Wednesday, February 4, 2009

Alaska Sues To Keep Beluga Whales Off The Endangered List

Once again, Gov. Sarah Palin shows not only her love of and commitment to the environment; but, also the integrity of both herself and her office. It would seem that she is openly on the side of whichever team is winning; whichever side will garner her most publicity; whichever side will prove most beneficial to her career; and, whichever side has the most money she can leave with.

Fresh from her defeat (and the environment’s gain) only six months ago when she tried to keep polar bears off the endangered species list comes Alaska’s (read Gov. Sarah Palin) plans to sue over the increased protection of beluga whales in the Cook Inlet.

Only five groups of beluga whales live in US waters off Alaska. Scientists listed the beluga whales as endangered last year after determining the whale would face extinction in less than 100 years. The population in the Cook Inlet has already dwindled to 375 from thousands.

Under the protection of the Endangered Species Act, all federally funded or permitted activities in the Cook Inlet are now subject to review.

“It's warranted because the beluga population near Anchorage may already be recovering through cooperative state and federal management efforts,” Gov. Sarah Palin said.

"This (endangered species) listing didn't take those efforts into account as required by law," Palin said in a press release posted online.

Alaska Attorney General Talis Colberg found alleged procedural errors in the decision by the National Marine Fisheries. They also accused the Fisheries Service for not adequately explaining or building a strong enough case to explain why the Cook Inlet whales should be regarded as a “distinct population” worthy of special protection.

"Failure to consider protection measures already in place and failure to document and support key elements of this decision are major flaws in the final rule," Colberg said.

But various Alaska scientists and environmental groups close to the controversy criticized the lawsuit.

"It seems the Palin administration only likes one kind of science -- the kind it agrees with," said Craig Matkin, an Alaska marine mammal specialist with the North Gulf Oceanic Society. "Every objective expert who's looked at this small and isolated (beluga) population agrees it should be listed." Audubon Alaska scientist John Schoen noted that the protective status for local belugas was strongly endorsed by the U.S. Marine Mammal Commission empanelled by Congress.

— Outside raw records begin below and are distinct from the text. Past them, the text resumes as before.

(** * Canvas: the choropleth renderer of [main.go], embedded in Rocq

    The development follows the request handler [mapHandler] and its helpers
    [intensityToColor], [calculateBounds], [min], [max] and the closure
    [funcToScreen].

    Modelling conventions.
    - Go's [int] (64 bits here) is [Z].  The handler never does arithmetic on
      an [int], it only compares, stores and prints them, so no wrap-around
      can occur and none is written out.
    - Go's [float64]. A number decoded from JSON is finite; it is held as the
      real number it stands for ([R]), and comparing two such numbers is
      exact. The arithmetic of [funcToScreen] is binary64 arithmetic: it is
      done on Rocq's primitive floats ([float]), one operation after the other
      as the source writes them, with their rounding, infinities and NaN;
      [float64_of] takes a decoded number to the float that it is.
    - [map[int]int] is [gmap Z Z]; [map[string]interface{}] is
      [gmap string jvalue]; a slice is a [list].
    - A run-time panic (failed type assertion, index out of range, nil
      dereference) is an explicit outcome, never a stuck term.
    - The libraries the handler calls (encoding/json, os, go.geojson, fmt's
      float formatting, math.Cos, the raster and font packages) are the fields of an
      environment record that the handler takes; the svgo canvas is the
      sequence of the calls made on it. *)

From Stdlib Require Import ZArith Reals Lra Lia Ascii Floats Epsilon.
From stdpp Require Import gmap strings pretty list.

(** A decimal literal stands for the nearest [float64], in Rocq as in Go. *)
Set Warnings "-inexact-float".

Open Scope Z_scope.

(** ** Color policy *)

(** [intensityToColor], [main.go] lines 29-56. *)
Definition intensityToColor (scale : Z) : string :=
  match scale with
  | 0 => "#27272a"
  | 1 => "#bae6fd"
  | 2 => "#4ade80"
  | 3 => "#facc15"
  | 4 => "#f97316"
  | 5 => "#dc2626"
  | 6 => "#86198f"
  | 7 => "#500724"
  | _ =>
      if bool_decide (scale > 6) then "#4a044e"
      else if bool_decide (scale > 5) then "#b91c1c"
      else "#27272a"
  end.

(** The fixed table of the eight severities 0..7, in order. *)
Definition severity_colors : list string :=
  ["#27272a"; "#bae6fd"; "#4ade80"; "#facc15";
   "#f97316"; "#dc2626"; "#86198f"; "#500724"].

(** The color policy as the specification words it: the table on [0,7], one
    color for 8, another for 9, the severity-0 color everywhere else. *)
Definition documented_color (s : Z) : string :=
  if bool_decide (0 <= s <= 7) then default "#27272a" (severity_colors !! Z.to_nat s)
  else if bool_decide (s = 8) then "#4a044e"
  else if bool_decide (s = 9) then "#b91c1c"
  else "#27272a".

(** ** HTTP replies and the control flow of a handler *)

(** A call on the svgo canvas: [Start], [Rect], [Path] and [End] each write
    one piece of markup to the buffer (the opening tag, a rectangle, a path
    element, the closing tag). The buffer is kept as the sequence of calls. *)
Inductive svg_call : Type :=
| SvgStart (w h : Z)
| SvgRect (x y w h : Z) (style : string)
| SvgPath (d : string) (style : string)
| SvgEnd.

(** What a handler leaves on its [http.ResponseWriter]: plain text written by
    [http.Error], the vector scene, or the encoded raster image. *)
Inductive Body : Type :=
| Text (s : string)
| Svg (doc : list svg_call)
| Png (bytes : string).

Record Response : Type := mkResponse {
  status : Z;
  contentType : string;
  body : Body
}.

Definition StatusOK : Z := 200.
Definition StatusBadRequest : Z := 400.
Definition StatusInternalServerError : Z := 500.

Definition newline : string := String "010"%char "".

(** [http.Error(w, error, code)]: a text reply, the message followed by a
    line feed. *)
Definition http_Error (error : string) (code : Z) : Response :=
  mkResponse code "text/plain; charset=utf-8" (Text (error +:+ newline)).

(** How a piece of handler code ends: it falls through with a value, it has
    written a reply and returned from the handler, or it panicked. *)
Inductive exec (A : Type) : Type :=
| Next (a : A)
| Reply (r : Response)
| Panic.
Arguments Next {A} a.
Arguments Reply {A} r.
Arguments Panic {A}.

Definition exec_bind {A B : Type} (k : A → exec B) (m : exec A) : exec B :=
  match m with
  | Next a => k a
  | Reply r => Reply r
  | Panic => Panic
  end.

#[export] Instance exec_mbind : MBind exec := @exec_bind.
#[export] Instance exec_mret : MRet exec := @Next.

(** [for i, x := range xs { s = body(s, i, x) }], threading the variables the
    body assigns as the state [s]. *)
Fixpoint for_range_from {A St : Type} (i : nat) (body : St → nat → A → exec St)
    (xs : list A) (s : St) : exec St :=
  match xs with
  | [] => Next s
  | x :: rest => s' ← body s i x; for_range_from (S i) body rest s'
  end.

Definition for_range {A St : Type} (body : St → nat → A → exec St)
    (xs : list A) (s : St) : exec St :=
  for_range_from 0 body xs s.

(** [xs[i]] on a slice: a panic when [i] is out of range. *)
Definition index {A : Type} (xs : list A) (i : nat) : exec A :=
  match xs !! i with
  | Some x => Next x
  | None => Panic
  end.

(** [*p] on a pointer that may be nil. *)
Definition deref {A : Type} (p : option A) : exec A :=
  match p with
  | Some x => Next x
  | None => Panic
  end.

(** What the caller of the handler observes. The server recovers a panic of
    a handler: it logs it and drops the connection, no reply is written. *)
Inductive outcome : Type :=
| Responded (r : Response)
| Panicked.

Definition run (m : exec Response) : outcome :=
  match m with
  | Next r => Responded r
  | Reply r => Responded r
  | Panic => Panicked
  end.

(** ** Intensity table *)

Record IntensityQuery : Type := mkIntensityQuery {
  ID : Z;
  Scale : Z
}.

(** [fmt.Sprintf("Invalid scale value for ID %d: %d", id, scale)]. *)
Definition invalid_scale_message (intensity : IntensityQuery) : string :=
  "Invalid scale value for ID " +:+ pretty (ID intensity) +:+ ": "
    +:+ pretty (Scale intensity).

(** The body of the validation loop of [mapHandler], lines 179-187, and the
    loop itself from the empty map of line 178. *)
Definition scaleMap_step (scaleMap : gmap Z Z) (_ : nat)
    (intensity : IntensityQuery) : exec (gmap Z Z) :=
  if bool_decide (Scale intensity < 0 ∨ Scale intensity > 7)
  then Reply (http_Error (invalid_scale_message intensity) StatusBadRequest)
  else Next (<[ID intensity := Scale intensity]> scaleMap).

Definition buildScaleMap (intensities : list IntensityQuery) : exec (gmap Z Z) :=
  for_range scaleMap_step intensities ∅.

(** ** Feature collections *)

(** A JSON value as encoding/json stores it in an [interface{}]. *)
#[warnings="-register-all"]
Inductive jvalue : Type :=
| JNull
| JBool (b : bool)
| JNumber (f : R)
| JString (s : string)
| JArray (l : list jvalue)
| JObject (m : list (string * jvalue)).

(** A decoded geometry: its type tag selects the one coordinate field that is
    filled. The handler reads the fields of polygons and multi-polygons only;
    every other type is kept by its tag. *)
Inductive Geometry : Type :=
| Polygon (polygon : list (list (list R)))
| MultiPolygon (multiPolygon : list (list (list (list R))))
| OtherGeometry (type : string).

Record Feature : Type := mkFeature {
  Properties : gmap string jvalue;
  FeatureGeometry : option Geometry
}.

Record FeatureCollection : Type := mkFeatureCollection {
  Features : list Feature
}.

(** [v, ok := x.(float64)]; [None] is [ok = false]. *)
Definition assert_float64 (x : option jvalue) : option R :=
  match x with
  | Some (JNumber f) => Some f
  | _ => None
  end.

(** [x.(float64)], the form with one result: a panic when [x] does not hold
    a [float64]. *)
Definition type_assert_float64 (x : option jvalue) : exec R :=
  match assert_float64 x with
  | Some f => Next f
  | None => Panic
  end.

(** [int(f)] on a [float64]: the fraction is dropped, towards zero. (Beyond
    the range of [int] Go leaves the result to the implementation; region
    identifiers are far from it.) *)
Definition float64_to_int (f : R) : Z :=
  if Rle_dec 0 f then Zfloor f else Zceil f.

Palin has warned that special beluga protections could do "serious long-term damage to the vibrant economy of Cook Inlet”. Besides being home to the well-known city of Anchorage, the basin is also a mature oil-producing area. Could this be the “vibrant economy” Palin is referring to?

This isn't the first time Palin has put Big Oil before the environment; and; her past behaviour proves, it won't be the last. "Gov. Palin seems more than willing to sacrifice endangered whales on the altar of oil companies," said Brendan Cummings, director of The Center for Biological Diversity.

“The endangered species designation doesn't have to turn into an economic calamity,” said Bob Shavelson, director of the Cook Inletkeeper organization, which advocates protecting the estuary's sealife and habitat while harvesting the Inlet's resources.

"Responsible development and endangered species can co-exist," Shavelson said. "The Palin administration should respect the science and the rule of law -- not throw public tax dollars at a frivolous lawsuit."

There are two main questions that need to be answered before the designation of “endangered species” can be granted. They are:
1. Are these belugas a separate species or subspecies than other belugas?
2. Is the number of belugas diminishing as rapidly as scientists claim?

Part of the answer lives on in archival materials.

In 1979 an aerial survey of the inlet belugas by University of Alaska biologists estimated their numbers at about 1,300 animals. In 1994 National Marine Fisheries Service (NMFS) biologists only found half that many. By 1998, the population had fallen to 347, NMFS said.

That prompted strict controls on the Alaska Native subsistence harvest of the Cook Inlet whales under terms of the federal Marine Mammal Protection Act.

Still, the beluga population in the inlet has been slow to respond, federal biologists say. The present population is estimated at about 375 whales.

Alaska Fish and Game Commissioner Denby Lloyd thinks that represents progress. "The population is stable and beginning to recover," Lloyd said in the governor's press release.

In a nine-page "notice of intent to file a lawsuit" Colberg also questioned whether the Cook Inlet belugas should be distinguished from four other populations that thrive off the coastline of western and northern Alaska.

Federal scientists say the answer is yes -- that Cook Inlet is home to the only beluga population south of the Alaska Peninsula and its glacial fjord and tidal estuary setting in particular provides a unique whale habitat.

Says Colberg: "These two determinations are inadequately documented." Sounds kind of lame when you consider Palin has announced that her stand is "Drill, Baby, Drill."

Check out the petition at:

1 comment:

kathi said...

I appreciate you taking the time and effort to email the petition in addition to posting it on your blog, Philippa. Sarah Palin galls my _______!!!!